19.4 C
London
Thursday, September 5, 2024

The right way to Use the Hugging Face Tokenizers Library to Preprocess Textual content Information


The right way to Use the Hugging Face Tokenizers Library to Preprocess Textual content Information
Picture by Creator

 

When you have studied NLP, you may need heard in regards to the time period “tokenization.” It is a crucial step in textual content preprocessing, the place we remodel our textual knowledge into one thing that machines can perceive. It does so by breaking down the sentence into smaller chunks, generally known as tokens. These tokens might be phrases, subwords, and even characters, relying on the tokenization algorithm getting used. On this article, we are going to see tips on how to use the Hugging Face Tokenizers Library to preprocess our textual knowledge.

 

Setting Up Hugging Face Tokenizers Library

 

To start out utilizing the Hugging Face Tokenizers library, you may want to put in it first. You are able to do this utilizing pip:

 

The Hugging Face library helps varied tokenization algorithms, however the three essential varieties are:

  • Byte-Pair Encoding (BPE): Merges essentially the most frequent pairs of characters or subwords iteratively, making a compact vocabulary. It’s utilized by fashions like GPT-2.
  • WordPiece: Much like BPE however focuses on probabilistic merges (does not select the pair that’s the most frequent however the one that may maximize the probability of the corpus as soon as merged), generally utilized by fashions like BERT.
  • SentencePiece: A extra versatile tokenizer that may deal with completely different languages and scripts, usually used with fashions like ALBERT, XLNet, or the Marian framework. It treats areas as characters somewhat than phrase separators.

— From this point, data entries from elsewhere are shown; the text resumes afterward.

(* ===== verification/HashJoin.v ===== *)
(** * The hash join

    [src/lib/operator/hash_join_operator.cpp].  The build table is a
    [std::unordered_multimap]: a bag of (key, row id) entries whose iteration order the
    standard leaves open, so that order is a parameter of the model. [equal_range] yields the
    entries whose key equals the probed one, in that order. *)

From S2P Require Export JoinMatches.

(** An iteration order of an unordered container: some rearrangement of its entries. *)
Class IterationOrder (iteration : ∀ dt, list (ctype dt * RowId) → list (ctype dt * RowId)) : Prop := {
  iteration_Permutation dt entries : iteration dt entries ≡ₚ entries }.

#[export] Instance insertion_order : IterationOrder (λ dt entries, entries).
Proof. done. Qed.
#[export] Instance reverse_order : IterationOrder (λ dt entries, reverse entries).
Proof. constructor. intros dt entries. apply reverse_Permutation. Qed.

Section HashJoin.
Context (iteration : ∀ dt, list (ctype dt * RowId) → list (ctype dt * RowId)).

Definition equal_range (dt : DataType) (build_table : list (ctype dt * RowId)) (v : ctype dt) : list RowId :=
  (filter (λ e, value_eqb dt e.1 v) (iteration dt build_table)).*2.

(** One pass of the build loop: the flags of a chunk and its entries. *)
Definition build_chunk (dt : DataType) (t : Table) (column_id i : nat) : result (list bool * list (ctype dt * RowId)) :=
  input_chunk ← GetChunk t i;
  segment_values ← typed_values dt input_chunk column_id;
  Ok (replicate (chunk_Size input_chunk) true, imap (λ j v, (v, mkRowId i j)) segment_values).

Definition record_match (i j : nat) (st : JoinState) (r : RowId) : result JoinState :=
  st' ← unmark_A r st; emplace_position i r j st'.

(** The probe loop's body: the members and [dangling_offsets_in_segment]. *)
Definition probe_row (dt : DataType) (build_table : list (ctype dt * RowId)) (i : nat)
    (acc : JoinState * list nat) (jv : nat * ctype dt) : result (JoinState * list nat) :=
  let '(st, dangling_offsets) := acc in
  let '(j, v) := jv in
  match equal_range dt build_table v with
  | [] => Ok (mkJoinState (table_A_matches_left st) (position_lists st) (dangling_tuples_table_A st)
                (dangling_tuples_table_A_count st) (dangling_tuples_table_B_offsets st)
                (dangling_tuples_table_B_count st + 1)%nat, dangling_offsets ++ [j])
  | matches => st' ← foldR (record_match i j) st matches; Ok (st', dangling_offsets)
  end.

Definition probe_chunk (dt : DataType) (build_table : list (ctype dt * RowId)) (t : Table) (column_id : nat)
    (st : JoinState) (i : nat) : result JoinState :=
  input_chunk ← GetChunk t i;
  segment_values ← typed_values dt input_chunk column_id;
  acc ← foldR (probe_row dt build_table i) (st, []) (imap pair segment_values);
  let '(st', offsets) := acc in
  Ok (mkJoinState (table_A_matches_left st') (position_lists st') (dangling_tuples_table_A st')
        (dangling_tuples_table_A_count st') (dangling_tuples_table_B_offsets st' ++ [offsets])
        (dangling_tuples_table_B_count st')).

Definition build_and_probe (dt : DataType) (matches_left : bool) (build_side_table probe_side_table : Table)
    (build_side_column probe_side_column : nat) : result JoinState :=
  rows ← (RowCount false build_side_table).2;
  built ← for_range (ChunkCount build_side_table) (build_chunk dt build_side_table build_side_column);
  foldR (probe_chunk dt (concat built.*2) probe_side_table probe_side_column)
    (mkJoinState matches_left (replicate (ChunkCount probe_side_table) []) built.*1 rows [] 0)
    (seq 0 (ChunkCount probe_side_table)).

Definition HashJoin_FillPositionLists (left right : Table) (p : JoinOperatorPredicate) (mode : JoinMode) :
    result JoinState :=
  dt ← ColumnDataType left (column_id_left p);
  ResolveDataType dt (λ dt,
    left_rows ← (RowCount false left).2;
    right_rows ← (RowCount false right).2;
    if (right_rows <? left_rows)%nat && bool_decide (mode = kInner)
    then build_and_probe dt false right left (column_id_right p) (column_id_left p)
    else build_and_probe dt true left right (column_id_left p) (column_id_right p)).

Definition HashJoinOperator : Table → Table → JoinOperatorPredicate → JoinMode → result Table :=
  JoinOperator HashJoin_FillPositionLists.

(** ** The build table holds every row of table A, probing finds the equal keys *)
Context `{!IterationOrder iteration}.

Section Probe.
Context (dt : DataType) (ta tb : Table) (ja jb : nat) (ka kb : RowId → ctype dt).
Hypothesis Ha : keys_of ta dt ja ka.
Hypothesis Hb : keys_of tb dt jb kb.
Hypothesis Hwa : wf_table ta.
Hypothesis Hwb : wf_table tb.

Abbreviation eqk := (λ a b, value_eqb dt (ka a) (kb b)).
Abbreviation entries := ((λ r, (ka r, r)) <$> row_ids ta).
Abbreviation matches_of b := (filter (λ a, eqk a b) (row_ids ta)).

Lemma concat_row_ids {V} (f : RowId → V) k cs :
  concat (zip_with (λ k c, (λ i, f (mkRowId k i)) <$> seq 0 (chunk_Size c)) (seq k (length cs)) cs) =
  f <$> row_ids_from k cs.
Proof.
  revert k. induction cs as [|c cs IH]; intros k; cbn; [done|]. by rewrite fmap_app, IH, <- list_fmap_compose.
Qed.

Lemma fmap_zip_with {X Y Z W} (h : Z → W) (f : X → Y → Z) xs ys :
  h <$> zip_with f xs ys = zip_with (λ x y, h (f x y)) xs ys.
Proof. revert ys. induction xs as [|x xs IH]; intros [|y ys]; cbn; by rewrite ?IH. Qed.

Lemma build_ok :
  ∃ built, for_range (ChunkCount ta) (build_chunk dt ta ja) = Ok built ∧
    built.*1 = (λ c, replicate (chunk_Size c) true) <$> chunks ta ∧ concat built.*2 = entries.
Proof.
  exists (zip_with (λ k c, (replicate (chunk_Size c) true, (λ o, (ka (mkRowId k o), mkRowId k o)) <$> seq 0 (chunk_Size c)))
    (seq 0 (length (chunks ta))) (chunks ta)). split; [|split].
  - unfold for_range, ChunkCount. rewrite u32_id by apply Hwa. apply chunk_loop. intros k c Hc. cbn [Nat.add].
    unfold build_chunk. rewrite (GetChunk_ok _ _ _ Hc). cbn [rbind]. rewrite (keys_values _ _ _ _ Ha _ _ Hc). cbn [rbind].
    by rewrite imap_fmap_seq.
  - rewrite fmap_zip_with. cbn. generalize 0%nat. induction (chunks ta) as [|c cs IH]; intros k; cbn; [done|]. by f_equal.
  - rewrite fmap_zip_with. cbn. apply (concat_row_ids (λ r, (ka r, r))).
Qed.

Lemma equal_range_ok b : equal_range dt entries (kb b) ≡ₚ matches_of b.
Proof.
  unfold equal_range. rewrite iteration_Permutation.
  induction (row_ids ta) as [|r l IH]; [done|]. rewrite fmap_cons. destruct (eqk r b) eqn:E.
  - rewrite !filter_cons_True by (cbn [fst]; by rewrite E). cbn. by f_equiv.
  - rewrite !filter_cons_False by (cbn [fst]; rewrite E; tauto). done.
Qed.

Lemma record_match_ok side M st i j r :
  recorded ta tb side M st → (i < length (chunks tb))%nat → r ∈ row_ids ta →
  ∃ st', record_match i j st r = Ok st' ∧ recorded ta tb side (M ++ [(r, mkRowId i j)]) st' ∧
    dangling_tuples_table_B_offsets st' = dangling_tuples_table_B_offsets st ∧
    dangling_tuples_table_B_count st' = dangling_tuples_table_B_count st.
Proof.
  intros [Hs Hp Hl Hd] Hi Hr. unfold record_match, unmark_A.
  destruct (unmark_ok _ _ _ _ _ Hr Hd) as (flags & count & -> & Hd'). cbn [rbind fst snd].
  match goal with |- context [emplace_position i r j ?s] => destruct (emplace_position_ok i r j s M) as (pls & -> & Hp' & Hl') end.
  { cbn. lia. } { done. }
  eexists. split; [done|]. split; [|done]. cbn in Hl'. split; cbn; [done|done|lia|]. by rewrite fmap_app.
Qed.

Lemma record_matches_ok side i j rs : ∀ M st,
  recorded ta tb side M st → (i < length (chunks tb))%nat → (∀ r, r ∈ rs → r ∈ row_ids ta) →
  ∃ st', foldR (record_match i j) st rs = Ok st' ∧ recorded ta tb side (M ++ ((λ r, (r, mkRowId i j)) <$> rs)) st' ∧
    dangling_tuples_table_B_offsets st' = dangling_tuples_table_B_offsets st ∧
    dangling_tuples_table_B_count st' = dangling_tuples_table_B_count st.
Proof.
  induction rs as [|r rs IH]; intros M st Hrec Hi Hin; cbn [foldR].
  - exists st. cbn. by rewrite app_nil_r.
  - destruct (record_match_ok side M st i j r Hrec Hi) as (st1 & -> & Hrec1 & Ho1 & Hc1); [apply Hin; by left|].
    cbn [rbind]. destruct (IH _ _ Hrec1 Hi) as (st2 & -> & Hrec2 & Ho2 & Hc2); [intros; apply Hin; by right|].
    exists st2. rewrite Ho2, Hc2. split; [done|]. by rewrite <- app_assoc in Hrec2.
Qed.

Abbreviation unmatched_B b := (unmatched (flip eqk) (row_ids ta) b).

The Hugging Face Transformers library supplies an AutoTokenizer class that may mechanically choose the perfect tokenizer for a given pre-trained mannequin. This can be a handy approach to make use of the proper tokenizer for a selected mannequin and might be imported from the transformers library. Nevertheless, for the sake of our dialogue relating to the Tokenizers library, we won’t comply with this strategy.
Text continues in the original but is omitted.